### DATA EXTRACT

Lemma apply_collection_set docs c changes : canonical docs →
  apply_collection docs c changes = foldl (fun docs x => doc_set docs c x.1 x.2) docs changes.
Proof.
  intros Hc. apply docs_ext; [by apply canonical_apply_collection| |].
  - clear -Hc. revert docs Hc. induction changes; intros; cbn; [done|]. by apply IHchanges, canonical_set.
  - intros c' i. rewrite apply_collection_get. symmetry. apply change_lookup.
    intros i'. unfold doc_get. destruct (docs !! c); cbn; [done|]. by rewrite lookup_empty.
Qed.

(** Grouping the changes by collection changes nothing. *)
Lemma apply_docs_set l : ∀ docs pending, canonical docs →
  apply_docs docs pending l = foldl set_doc (flush docs pending) l.
Proof.
  induction l as [|[[c i] od] l IH]; intros docs pending Hc; cbn [apply_docs foldl]; [done|].
  destruct pending as [[current changes]|]; [case_bool_decide as He|]; rewrite IH; try done; cbn [flush];
    rewrite ?apply_collection_set; try done; try by apply canonical_apply_collection.
  - by rewrite foldl_app, He.
  - rewrite <-apply_collection_set by done. by apply canonical_apply_collection.
Qed.

Lemma set_all_get l : ∀ docs c i, NoDup l.*1 →
  doc_get (foldl set_doc docs l) c i
  = match (list_to_map l : gmap (string * string) (option Value)) !! (c, i) with
    | Some od => od
    | None => doc_get docs c i
    end.
Proof.
  induction l as [|[[c' i'] od] l IH]; intros docs c i Hn; cbn; [by rewrite lookup_empty|].
  cbn in Hn. apply NoDup_cons in Hn as [Hx Hn]. rewrite IH by done. unfold set_doc. cbn. rewrite doc_get_set.
  destruct (decide (c' = c ∧ i' = i)) as [[-> ->]|Hne].
  - rewrite lookup_insert_eq. rewrite (not_elem_of_list_to_map_1 l) by done. done.
  - rewrite lookup_insert_ne; [done|]. intros [= -> ->]. by apply Hne.
Qed.

Lemma staged_iter_NoDup o : NoDup (staged_iter o).*1.
Proof. unfold staged_iter. rewrite sort_by_perm. apply NoDup_fst_map_to_list. Qed.

Lemma staged_iter_map o : list_to_map (staged_iter o) = ov_docs o.
Proof.
  rewrite <-(list_to_map_to_list (ov_docs o)). apply list_to_map_proper; [apply staged_iter_NoDup|].
  apply sort_by_perm.
Qed.

Lemma applied_doc o base c i : canonical (st_docs base) →
  doc_get (st_docs (overlay_apply o base)) c i
  = match ov_docs o !! (c, i) with Some od => od | None => doc_get (st_docs base) c i end.
Proof.
  intros Hc. cbn. rewrite apply_docs_set by done. cbn [flush].
  rewrite set_all_get by apply staged_iter_NoDup. by rewrite staged_iter_map.
Qed.

Lemma applied_canonical o base : canonical (st_docs base) → canonical (st_docs (overlay_apply o base)).
Proof. intros Hc. cbn. rewrite apply_docs_set by done. by apply canonical_set_all. Qed.

(** What a staged table becomes over the table it was staged over. *)
Definition staged_table (stage : option TableStage) (held : option ColumnTable) : option ColumnTable :=
  match stage with
  | None => held
  | Some s =>
      match ts_created s with
      | Some columns => Some {| tb_columns := columns; tb_groups := ts_groups s |}
      | None => (fun t => {| tb_columns := tb_columns t; tb_groups := tb_groups t ++ ts_groups s |}) <$> held
      end
  end.

Lemma apply_table_lookup tables x name :
  apply_table tables x !! name
  = if decide (x.1 = name) then staged_table (Some x.2) (tables !! name) else tables !! name.
Proof.
  destruct x as [n s]. cbn. case_decide as Hn; [subst|]; destruct (ts_created s).
  - by rewrite lookup_insert_eq.
  - destruct (tables !! name) eqn:E; cbn; [by rewrite lookup_insert_eq|done].
  - by rewrite lookup_insert_ne.
  - destruct (tables !! n); [by rewrite lookup_insert_ne|done].
Qed.

Lemma apply_tables_lookup l : ∀ tables name, NoDup (map fst l) →
  foldl apply_table tables l !! name
  = staged_table ((list_to_map l : gmap string TableStage) !! name) (tables !! name).
Proof.
  induction l as [|[n s] l IH]; intros tables name Hn; cbn [foldl]; [done|].
  cbn in Hn. apply NoDup_cons in Hn as [Hx Hn]. rewrite IH by done. rewrite apply_table_lookup. cbn [fst snd].
  destruct (decide (n = name)) as [->|Hne].
  - cbn. rewrite lookup_insert_eq. by rewrite (not_elem_of_list_to_map_1 l).
  - cbn. by rewrite lookup_insert_ne.
Qed.

Lemma applied_table o base name :
  st_tables (overlay_apply o base) !! name = staged_table (ov_tables o !! name) (st_tables base !! name).
Proof. cbn. rewrite apply_tables_lookup by apply btree_iter_NoDup. by rewrite btree_iter_of_list. Qed.

Lemma applied_vectors o base : st_vectors (overlay_apply o base) = ov_vectors o ∪ st_vectors base.
Proof. cbn. rewrite insert_fold by apply btree_iter_NoDup. by rewrite btree_iter_of_list. Qed.

Lemma applied_vector o base name :
  st_vectors (overlay_apply o base) !! name = overlay_vector o base name.
Proof.
  rewrite applied_vectors. unfold overlay_vector. destruct (ov_vectors o !! name) eqn:E.
  - by rewrite (lookup_union_Some_l _ _ _ _ E).
  - by rewrite lookup_union_r.
Qed.

Lemma applied_seq o base : st_last_seq (overlay_apply o base) = st_last_seq base.
Proof. done. Qed.
End Apply.
#[global] Opaque overlay_apply.

(** ** Staging is applying, seen from the base *)

Section Simulation.
Context `{Engine}.
Implicit Types (docs : Docs) (o : Overlay) (base state : DocState).

Lemma state_ext s1 s2 :
  canonical (st_docs s1) → canonical (st_docs s2) →
  (∀ c i, doc_get (st_docs s1) c i = doc_get (st_docs s2) c i) →
  (∀ n, st_tables s1 !! n = st_tables s2 !! n) → (∀ n, st_vectors s1 !! n = st_vectors s2 !! n) →
  st_last_seq s1 = st_last_seq s2 → s1 = s2.
Proof.
  destruct s1, s2; cbn. intros H1 H2 Hd Ht Hv ->. f_equal; [by apply docs_ext|by apply map_eq..].
Qed.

### TASK STATEMENT
From the data above, count the lines that hold the string "None". Reply with only that number.

### ANSWER BELOW
4